The Scotch-Irish “redneck” culture became a huge part of the culture of the South in general, but for present purposes, what was particularly determinative of the country’s future was the critical value it placed on personal honor and the need to back it up, when challenged, through physical violence. The continuity of this moral conviction is reflected in the distribution of violent crime in America today. In 2020, the states with the five highest rates of homicides per capita in the country included three states in the Appalachian backcountry and the old southwest: Louisiana, Missouri and Arkansas, as well as the quasi-Southern city of Washington DC. Four other Appalachian states and one adjacent southern state — Tennessee, North Carolina, Georgia, Alabama and South Carolina — were not far behind. The rate of violent crime in general was somewhat more spread out, but still distinctively clustered in the South, with the Appalachian states of Tennessee and Arkansas in the top five.

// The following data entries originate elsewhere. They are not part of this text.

(** Inside quotes everything is kept, a doubled quote as one. *)
Lemma parse_quoted f : forall fld flds recs rest,
  parse {| state := IN_QUOTED_FIELD; field := fld; fields := flds;
           records := recs |} (escape f ++ DQUOTE :: rest)
  = parse {| state := IN_QUOTED_FIELD; field := fld ++ f; fields := flds;
             records := recs |} (DQUOTE :: rest).
Proof.
  induction f as [|c f IH]; intros fld flds recs rest.
  - now rewrite app_nil_r.
  - simpl escape. destruct (N.eqb_spec c DQUOTE) as [->|Hne].
    + simpl app. rewrite parse_cons.
      unfold process_char. cbn [state].
      change (DQUOTE =? DQUOTE)%N with true. cbv iota.
      change (line_ends DQUOTE (DQUOTE :: escape f ++ DQUOTE :: rest))
        with false. cbv iota.
      rewrite parse_cons. unfold set_state, process_char. cbn [state].
      change (DQUOTE =? DQUOTE)%N with true. cbv iota.
      assert (Hle : line_ends DQUOTE (escape f ++ DQUOTE :: rest) = false).
      { destruct (escape f); reflexivity. }
      rewrite Hle. unfold add_char, set_state.
      cbn [state field fields records].
      rewrite IH. now rewrite <- app_assoc.
    + simpl app. rewrite parse_cons.
      unfold process_char. cbn [state].
      replace (c =? DQUOTE)%N with false
        by (symmetry; now apply N.eqb_neq).
      cbv iota. unfold add_char. cbn [state field fields records].
      assert (Heol : forall r, state r = IN_QUOTED_FIELD ->
                (if line_ends c (escape f ++ DQUOTE :: rest)
                 then end_of_line r else Ok r) = Ok r).
      { intros r Hr. destruct (line_ends _ _); [|reflexivity].
        unfold end_of_line, process_char. rewrite Hr. res_step.
        now rewrite Hr. }
      rewrite Heol by reflexivity.
      rewrite IH. now rewrite <- app_assoc.
Qed.

Lemma render_field_head f c t :
  render_field f = c :: t -> is_newline c = false.
Proof.
  unfold render_field. destruct (existsb needs_quote f) eqn:Hq.
  - intros [= <- _]. reflexivity.
  - intros ->. simpl in Hq. apply orb_false_elim in Hq as [Hc _].
    destruct (needs_quote_false c Hc) as (_ & _ & Hcr & Hlf).
    unfold is_newline. now rewrite Hlf, Hcr.
Qed.

(** A rendered field, read from the start of a field, is held when
    its separator comes. *)
Lemma parse_field f flds recs sep rest :
  exists st fld,
    held st fld f
    /\ parse {| state := START_FIELD; field := []; fields := flds;
                records := recs |} (render_field f ++ sep :: rest)
       = parse {| state := st; field := fld; fields := flds;
                  records := recs |} (sep :: rest).
Proof.
  unfold render_field. destruct (existsb needs_quote f) eqn:Hq.
  - exists QUOTE_IN_QUOTED_FIELD, f. split; [right; right; auto|].
    simpl app. rewrite parse_cons. unfold process_char. cbn [state].
    change (is_newline DQUOTE) with false.
    change (DQUOTE =? DQUOTE)%N with true. cbv iota.
    assert (Hle : line_ends DQUOTE ((escape f ++ [DQUOTE]) ++ sep :: rest)
                  = false).
    { destruct (escape f); reflexivity. }
    rewrite Hle. unfold set_state. cbn [state field fields records].
    rewrite <- app_assoc. simpl app. rewrite parse_quoted.
    rewrite parse_cons. unfold process_char. cbn [state].
    change (DQUOTE =? DQUOTE)%N with true. cbv iota.
    change (line_ends DQUOTE (sep :: rest)) with false. cbv iota.
    reflexivity.
  - destruct f as [|c f].
    + exists START_FIELD, []. split; [left; auto | reflexivity].
    + exists IN_FIELD, (c :: f). split; [right; left; auto|].
      simpl in Hq. apply orb_false_elim in Hq as [Hc Hf].
      destruct (needs_quote_false c Hc) as (Hco & Hdq & Hcr & Hlf).
      simpl app. rewrite parse_cons. unfold process_char. cbn [state].
      unfold is_newline. rewrite Hlf, Hcr, Hdq, Hco. cbn [orb].
      assert (Hle : line_ends c (f ++ sep :: rest) = false).
      { destruct f; simpl app; now apply line_ends_plain. }
      rewrite Hle. unfold add_char, set_state.
      cbn [state field fields records].
      now rewrite parse_plain.
Qed.

Lemma held_comma st fld f flds recs :
  held st fld f ->
  process_char {| state := st; field := fld; fields := flds;
                  records := recs |} (Some COMMA)
  = Ok {| state := START_FIELD; field := []; fields := flds ++ [f];
          records := recs |}.
Proof. intros [(-> & -> & ->)|[(-> & ->)|(-> & ->)]]; reflexivity. Qed.

Lemma held_cr st fld f flds recs :
  held st fld f ->
  process_char {| state := st; field := fld; fields := flds;
                  records := recs |} (Some CR)
  = Ok {| state := EAT_CRNL; field := []; fields := flds ++ [f];
          records := recs |}.
Proof. intros [(-> & -> & ->)|[(-> & ->)|(-> & ->)]]; reflexivity. Qed.

(** CR LF after the last field closes the row. *)
Lemma parse_line_end flds recs rest :
  parse {| state := EAT_CRNL; field := []; fields := flds;
           records := recs |} (LF :: rest)
  = parse {| state := START_RECORD; field := []; fields := [];
             records := recs ++ [flds] |} rest.
Proof.
  rewrite parse_cons.
  assert (Hle : line_ends LF rest = true) by (destruct rest; reflexivity).
  rewrite Hle. reflexivity.
Qed.

(** The fields of a row, read one after the other. *)
Lemma parse_fields fs : fs <> [] -> forall flds recs rest,
  parse {| state := START_FIELD; field := []; fields := flds;
           records := recs |}
        (join [COMMA] (List.map render_field fs) ++ CR :: LF :: rest)
  = parse {| state := START_RECORD; field := []; fields := [];
             records := recs ++ [flds ++ fs] |} rest.
Proof.
  induction fs as [|f fs IH]; [congruence|]. intros _ flds recs rest.
  destruct fs as [|f' fs].
  - simpl join.
    destruct (parse_field f flds recs CR (LF :: rest))
      as (st & fld & Hheld & ->).
    rewrite parse_cons, (held_cr _ _ f) by exact Hheld.
    change (line_ends CR (LF :: rest)) with false. cbv iota.
    apply parse_line_end.
  - change (join [COMMA] (List.map render_field (f :: f' :: fs)))
      with (render_field f ++ [COMMA]
            ++ join [COMMA] (List.map render_field (f' :: fs))).
    rewrite <- !app_assoc. cbn [app].
    destruct (parse_field f flds recs COMMA
                (join [COMMA] (List.map render_field (f' :: fs))
                 ++ CR :: LF :: rest))
      as (st & fld & Hheld & ->).
    rewrite parse_cons, (held_comma _ _ f) by exact Hheld.
    assert (Hle : line_ends COMMA
              (join [COMMA] (List.map render_field (f' :: fs))
               ++ CR :: LF :: rest) = false).
    { destruct (join _ _); reflexivity. }
    rewrite Hle. rewrite IH by discriminate.
    now rewrite <- app_assoc.
Qed.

The national crime surge, of course, goes well beyond the South. The cities with the biggest increases in homicides between 2020 and 2021 were Chicago, Philadelphia, New York, Los Angeles, Houston, Baltimore, Detroit, Indianapolis, Washington DC and Dallas. But that only further evinces the persistence of the Scotch-Irish ethic of bellicosity: Aside from the few cities on that list that were already part of the Appalachian backcountry, every one of those cities lay along the path of the decades-long Great Migration of African-Americans out of the rural South and into the urban north, west and Midwest throughout the twentieth century.
The migratory path of Southern blacks became the next great line of transmission of Scotch-Irish culture to the farthest reaches of the continental United States, but this time carried forward by people whose ancestry did not trace back to the British Isles. Of course, American blacks had many more cultural influences than just that of the Scotch-Irish — most obviously the folkways of the African nations they hailed from, which is the subject of Fischer’s next book. But just as the Southern and Eastern European migrants who settled into the Northeast at the turn of the twentieth century absorbed and sustained the New England Puritanical culture that preceded their arrival, and as Hispanic Americans — both those who immigrated here and those who predated the British arrival — incorporated and reproduced the backcountry cowboy culture that was carried from the Appalachians to the vast region that we now call the Sun Belt with westward expansion, African slaves and their descendants were shaped in part by the North British culture of the region in which they were enslaved and imprisoned, and, in turn, brought it with them to the distant cities they escaped to.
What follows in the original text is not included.